%%

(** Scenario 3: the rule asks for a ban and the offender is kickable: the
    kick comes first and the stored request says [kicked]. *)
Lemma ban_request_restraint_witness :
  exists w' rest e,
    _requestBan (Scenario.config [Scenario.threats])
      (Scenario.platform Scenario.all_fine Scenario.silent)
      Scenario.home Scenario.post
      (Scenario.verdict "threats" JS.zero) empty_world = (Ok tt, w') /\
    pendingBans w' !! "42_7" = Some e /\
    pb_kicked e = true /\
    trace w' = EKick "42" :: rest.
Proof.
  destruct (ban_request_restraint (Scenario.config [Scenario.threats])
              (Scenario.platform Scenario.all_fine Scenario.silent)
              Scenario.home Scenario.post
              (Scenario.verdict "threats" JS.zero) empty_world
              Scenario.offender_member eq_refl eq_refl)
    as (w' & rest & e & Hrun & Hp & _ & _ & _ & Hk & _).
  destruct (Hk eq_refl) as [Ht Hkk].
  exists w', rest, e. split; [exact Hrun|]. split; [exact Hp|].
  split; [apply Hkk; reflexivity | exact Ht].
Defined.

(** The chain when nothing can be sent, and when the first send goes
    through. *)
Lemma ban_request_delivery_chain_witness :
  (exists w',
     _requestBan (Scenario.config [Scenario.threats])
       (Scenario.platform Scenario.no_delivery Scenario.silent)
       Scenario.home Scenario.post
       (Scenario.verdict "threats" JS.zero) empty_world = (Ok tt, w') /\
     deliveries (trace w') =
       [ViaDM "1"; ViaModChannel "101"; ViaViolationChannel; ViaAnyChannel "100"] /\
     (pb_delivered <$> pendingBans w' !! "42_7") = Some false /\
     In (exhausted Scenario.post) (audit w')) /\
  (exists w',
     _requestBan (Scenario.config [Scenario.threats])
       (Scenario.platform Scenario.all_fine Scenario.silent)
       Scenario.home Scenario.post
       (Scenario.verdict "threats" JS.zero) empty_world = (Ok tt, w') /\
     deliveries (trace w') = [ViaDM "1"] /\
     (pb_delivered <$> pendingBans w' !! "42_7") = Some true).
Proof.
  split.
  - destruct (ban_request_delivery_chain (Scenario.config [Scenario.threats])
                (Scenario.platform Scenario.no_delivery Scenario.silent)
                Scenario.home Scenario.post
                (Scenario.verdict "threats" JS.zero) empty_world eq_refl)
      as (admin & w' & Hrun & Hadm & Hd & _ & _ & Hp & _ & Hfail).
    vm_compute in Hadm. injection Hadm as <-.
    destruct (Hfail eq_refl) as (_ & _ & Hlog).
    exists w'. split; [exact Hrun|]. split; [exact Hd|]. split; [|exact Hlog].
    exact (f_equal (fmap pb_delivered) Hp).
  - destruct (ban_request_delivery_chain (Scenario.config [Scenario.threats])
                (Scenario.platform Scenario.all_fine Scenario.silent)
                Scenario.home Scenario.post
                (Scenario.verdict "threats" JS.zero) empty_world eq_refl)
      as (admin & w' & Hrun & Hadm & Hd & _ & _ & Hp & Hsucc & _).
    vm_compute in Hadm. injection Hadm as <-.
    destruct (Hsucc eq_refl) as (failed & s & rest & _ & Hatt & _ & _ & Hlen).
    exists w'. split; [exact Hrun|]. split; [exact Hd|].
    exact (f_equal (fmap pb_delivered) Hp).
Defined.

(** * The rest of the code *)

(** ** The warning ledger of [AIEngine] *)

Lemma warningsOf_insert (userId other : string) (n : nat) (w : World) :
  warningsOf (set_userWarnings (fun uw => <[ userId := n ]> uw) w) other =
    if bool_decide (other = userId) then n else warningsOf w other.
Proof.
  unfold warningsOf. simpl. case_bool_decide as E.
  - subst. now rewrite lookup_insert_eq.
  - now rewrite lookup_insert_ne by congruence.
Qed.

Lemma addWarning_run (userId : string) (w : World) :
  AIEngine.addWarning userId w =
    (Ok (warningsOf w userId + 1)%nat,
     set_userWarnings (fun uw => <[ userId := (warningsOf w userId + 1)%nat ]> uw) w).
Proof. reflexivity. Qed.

%%
%%

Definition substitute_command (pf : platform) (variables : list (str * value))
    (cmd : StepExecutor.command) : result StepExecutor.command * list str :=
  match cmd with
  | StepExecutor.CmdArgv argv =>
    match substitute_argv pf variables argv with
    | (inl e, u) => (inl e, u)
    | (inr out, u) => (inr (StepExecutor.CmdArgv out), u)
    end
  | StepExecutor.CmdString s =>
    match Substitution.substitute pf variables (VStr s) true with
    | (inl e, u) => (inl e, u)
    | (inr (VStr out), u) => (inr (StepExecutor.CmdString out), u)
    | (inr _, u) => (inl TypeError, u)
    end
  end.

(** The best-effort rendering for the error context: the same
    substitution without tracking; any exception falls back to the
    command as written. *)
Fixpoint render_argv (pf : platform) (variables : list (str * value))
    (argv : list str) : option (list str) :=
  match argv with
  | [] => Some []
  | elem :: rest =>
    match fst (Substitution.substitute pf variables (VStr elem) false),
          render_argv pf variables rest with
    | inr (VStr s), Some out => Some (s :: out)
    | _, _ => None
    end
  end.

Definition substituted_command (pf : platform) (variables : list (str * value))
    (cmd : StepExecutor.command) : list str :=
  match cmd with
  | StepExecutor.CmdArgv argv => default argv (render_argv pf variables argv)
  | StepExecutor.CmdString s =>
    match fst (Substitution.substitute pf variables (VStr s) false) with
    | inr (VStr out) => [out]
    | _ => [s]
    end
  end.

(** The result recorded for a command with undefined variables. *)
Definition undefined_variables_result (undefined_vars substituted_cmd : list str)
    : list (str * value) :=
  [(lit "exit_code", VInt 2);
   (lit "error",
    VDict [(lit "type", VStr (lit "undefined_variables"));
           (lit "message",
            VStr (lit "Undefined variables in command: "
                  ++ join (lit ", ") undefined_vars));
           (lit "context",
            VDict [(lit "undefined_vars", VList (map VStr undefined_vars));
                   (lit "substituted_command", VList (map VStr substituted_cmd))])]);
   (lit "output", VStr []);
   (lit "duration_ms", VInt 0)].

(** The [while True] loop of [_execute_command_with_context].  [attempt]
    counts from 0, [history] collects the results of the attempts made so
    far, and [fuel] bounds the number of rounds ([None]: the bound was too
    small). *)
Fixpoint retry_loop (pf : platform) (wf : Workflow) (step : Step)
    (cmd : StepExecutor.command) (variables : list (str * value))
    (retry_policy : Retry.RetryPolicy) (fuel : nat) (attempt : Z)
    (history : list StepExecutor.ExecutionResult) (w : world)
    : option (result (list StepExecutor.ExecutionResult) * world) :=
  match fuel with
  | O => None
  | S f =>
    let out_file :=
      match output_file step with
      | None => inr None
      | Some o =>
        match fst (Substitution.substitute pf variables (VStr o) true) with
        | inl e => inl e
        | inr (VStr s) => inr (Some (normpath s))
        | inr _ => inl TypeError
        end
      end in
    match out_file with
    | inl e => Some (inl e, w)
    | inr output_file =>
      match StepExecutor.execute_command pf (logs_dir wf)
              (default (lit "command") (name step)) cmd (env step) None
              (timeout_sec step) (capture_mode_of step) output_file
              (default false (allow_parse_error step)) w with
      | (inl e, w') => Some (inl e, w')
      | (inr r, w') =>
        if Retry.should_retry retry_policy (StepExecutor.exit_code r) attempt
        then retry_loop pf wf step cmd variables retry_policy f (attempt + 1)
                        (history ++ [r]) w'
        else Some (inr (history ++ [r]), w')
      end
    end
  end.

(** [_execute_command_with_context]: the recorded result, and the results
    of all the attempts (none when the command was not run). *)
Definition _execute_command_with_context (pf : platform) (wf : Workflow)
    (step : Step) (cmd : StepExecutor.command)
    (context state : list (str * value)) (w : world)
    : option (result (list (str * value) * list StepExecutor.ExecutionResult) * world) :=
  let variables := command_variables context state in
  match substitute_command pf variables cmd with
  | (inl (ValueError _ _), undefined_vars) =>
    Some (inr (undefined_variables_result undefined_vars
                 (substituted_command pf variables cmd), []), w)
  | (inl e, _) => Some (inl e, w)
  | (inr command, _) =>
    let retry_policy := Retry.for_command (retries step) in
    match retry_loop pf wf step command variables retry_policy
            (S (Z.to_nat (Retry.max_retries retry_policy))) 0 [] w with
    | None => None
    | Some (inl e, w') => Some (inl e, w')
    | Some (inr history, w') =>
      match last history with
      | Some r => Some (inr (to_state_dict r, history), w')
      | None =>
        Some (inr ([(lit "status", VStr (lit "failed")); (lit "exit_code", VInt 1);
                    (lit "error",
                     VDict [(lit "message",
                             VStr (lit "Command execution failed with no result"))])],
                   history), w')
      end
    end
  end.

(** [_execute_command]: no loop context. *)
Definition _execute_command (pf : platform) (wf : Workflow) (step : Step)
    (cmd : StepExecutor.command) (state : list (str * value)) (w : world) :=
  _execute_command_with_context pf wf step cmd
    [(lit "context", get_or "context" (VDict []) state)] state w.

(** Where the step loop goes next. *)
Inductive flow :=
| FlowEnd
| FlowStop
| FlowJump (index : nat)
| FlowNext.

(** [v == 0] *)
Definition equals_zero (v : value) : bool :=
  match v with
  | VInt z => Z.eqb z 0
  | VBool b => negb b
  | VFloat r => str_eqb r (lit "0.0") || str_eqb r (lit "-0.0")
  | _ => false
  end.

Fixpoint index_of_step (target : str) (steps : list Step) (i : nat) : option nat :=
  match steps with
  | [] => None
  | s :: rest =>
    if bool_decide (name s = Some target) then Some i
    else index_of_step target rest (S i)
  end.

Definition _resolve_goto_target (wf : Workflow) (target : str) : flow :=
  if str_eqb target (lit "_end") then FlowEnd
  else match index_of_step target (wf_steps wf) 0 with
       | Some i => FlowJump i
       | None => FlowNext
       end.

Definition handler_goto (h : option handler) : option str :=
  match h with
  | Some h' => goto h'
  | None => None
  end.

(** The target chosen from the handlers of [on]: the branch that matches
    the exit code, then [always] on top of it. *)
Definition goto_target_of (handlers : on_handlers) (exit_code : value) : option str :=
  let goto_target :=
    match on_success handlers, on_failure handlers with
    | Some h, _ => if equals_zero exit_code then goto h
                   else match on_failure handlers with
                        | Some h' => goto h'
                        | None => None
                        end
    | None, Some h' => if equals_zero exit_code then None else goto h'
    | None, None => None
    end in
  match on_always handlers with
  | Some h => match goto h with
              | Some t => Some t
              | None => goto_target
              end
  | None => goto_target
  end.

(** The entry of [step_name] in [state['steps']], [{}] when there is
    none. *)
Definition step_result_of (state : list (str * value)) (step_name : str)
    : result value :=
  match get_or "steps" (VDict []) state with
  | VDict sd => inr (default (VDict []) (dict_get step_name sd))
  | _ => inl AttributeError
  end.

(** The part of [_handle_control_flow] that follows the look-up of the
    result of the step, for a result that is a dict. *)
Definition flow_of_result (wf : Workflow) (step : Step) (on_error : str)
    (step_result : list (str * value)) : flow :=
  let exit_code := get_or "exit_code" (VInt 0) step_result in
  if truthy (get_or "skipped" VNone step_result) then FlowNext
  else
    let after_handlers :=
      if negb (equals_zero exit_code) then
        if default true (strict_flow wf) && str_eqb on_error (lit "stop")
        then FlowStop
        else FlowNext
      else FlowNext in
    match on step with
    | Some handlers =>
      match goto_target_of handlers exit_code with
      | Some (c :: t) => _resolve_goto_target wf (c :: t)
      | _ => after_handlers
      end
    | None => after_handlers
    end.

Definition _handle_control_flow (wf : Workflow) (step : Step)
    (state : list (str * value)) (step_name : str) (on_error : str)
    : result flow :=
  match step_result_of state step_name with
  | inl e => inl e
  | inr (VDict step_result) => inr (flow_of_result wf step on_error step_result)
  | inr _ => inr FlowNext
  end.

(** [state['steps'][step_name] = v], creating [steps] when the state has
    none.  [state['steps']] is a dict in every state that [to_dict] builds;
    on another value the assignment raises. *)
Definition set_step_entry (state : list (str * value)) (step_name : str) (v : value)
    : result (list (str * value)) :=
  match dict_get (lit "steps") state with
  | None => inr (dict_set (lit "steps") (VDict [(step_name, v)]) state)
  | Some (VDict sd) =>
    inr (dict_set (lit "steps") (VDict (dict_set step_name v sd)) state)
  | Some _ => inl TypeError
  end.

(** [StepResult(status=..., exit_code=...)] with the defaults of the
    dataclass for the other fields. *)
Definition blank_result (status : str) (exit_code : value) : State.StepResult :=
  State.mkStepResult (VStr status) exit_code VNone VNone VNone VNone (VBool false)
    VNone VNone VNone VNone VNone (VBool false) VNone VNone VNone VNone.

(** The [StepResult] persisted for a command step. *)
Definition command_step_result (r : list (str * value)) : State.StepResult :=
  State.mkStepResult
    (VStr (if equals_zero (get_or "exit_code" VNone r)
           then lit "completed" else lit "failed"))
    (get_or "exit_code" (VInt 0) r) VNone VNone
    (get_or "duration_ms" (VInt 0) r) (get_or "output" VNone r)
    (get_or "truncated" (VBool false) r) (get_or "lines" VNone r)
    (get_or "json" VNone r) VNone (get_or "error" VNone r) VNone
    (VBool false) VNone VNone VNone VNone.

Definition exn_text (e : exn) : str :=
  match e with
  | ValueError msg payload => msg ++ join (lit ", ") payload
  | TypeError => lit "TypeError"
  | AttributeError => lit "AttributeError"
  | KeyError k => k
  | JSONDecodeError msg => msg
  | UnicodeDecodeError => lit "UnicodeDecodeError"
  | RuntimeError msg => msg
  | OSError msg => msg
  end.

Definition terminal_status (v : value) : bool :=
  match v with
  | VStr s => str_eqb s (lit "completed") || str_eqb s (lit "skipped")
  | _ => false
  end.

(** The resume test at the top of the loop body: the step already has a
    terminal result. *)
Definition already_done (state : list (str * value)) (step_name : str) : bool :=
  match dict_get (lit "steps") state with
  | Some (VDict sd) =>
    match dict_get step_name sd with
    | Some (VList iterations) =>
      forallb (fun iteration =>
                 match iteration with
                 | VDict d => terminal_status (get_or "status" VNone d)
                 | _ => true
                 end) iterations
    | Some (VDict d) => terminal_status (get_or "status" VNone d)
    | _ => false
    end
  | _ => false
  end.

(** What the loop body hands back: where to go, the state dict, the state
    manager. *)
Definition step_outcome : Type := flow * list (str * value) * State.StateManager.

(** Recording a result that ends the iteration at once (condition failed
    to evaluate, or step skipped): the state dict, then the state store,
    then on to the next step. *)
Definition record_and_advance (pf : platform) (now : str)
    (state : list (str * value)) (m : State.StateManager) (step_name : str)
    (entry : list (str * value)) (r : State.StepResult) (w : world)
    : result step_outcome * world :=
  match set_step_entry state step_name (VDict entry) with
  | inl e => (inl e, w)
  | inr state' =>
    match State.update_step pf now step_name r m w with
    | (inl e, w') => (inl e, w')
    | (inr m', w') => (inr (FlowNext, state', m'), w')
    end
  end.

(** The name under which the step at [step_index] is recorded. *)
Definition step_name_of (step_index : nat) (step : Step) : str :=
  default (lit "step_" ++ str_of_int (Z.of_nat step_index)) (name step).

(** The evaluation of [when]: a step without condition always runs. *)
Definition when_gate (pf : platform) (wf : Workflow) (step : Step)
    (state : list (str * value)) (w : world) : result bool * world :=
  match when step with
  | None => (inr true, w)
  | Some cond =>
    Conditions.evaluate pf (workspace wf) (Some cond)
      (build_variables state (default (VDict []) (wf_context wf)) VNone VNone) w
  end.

%%

YOUR GOAL:
Which lines of the entries above contain the string "completed"? Copy each one.

WRITTEN REPLY:
           then lit "completed" else lit "failed"))
  | VStr s => str_eqb s (lit "completed") || str_eqb s (lit "skipped")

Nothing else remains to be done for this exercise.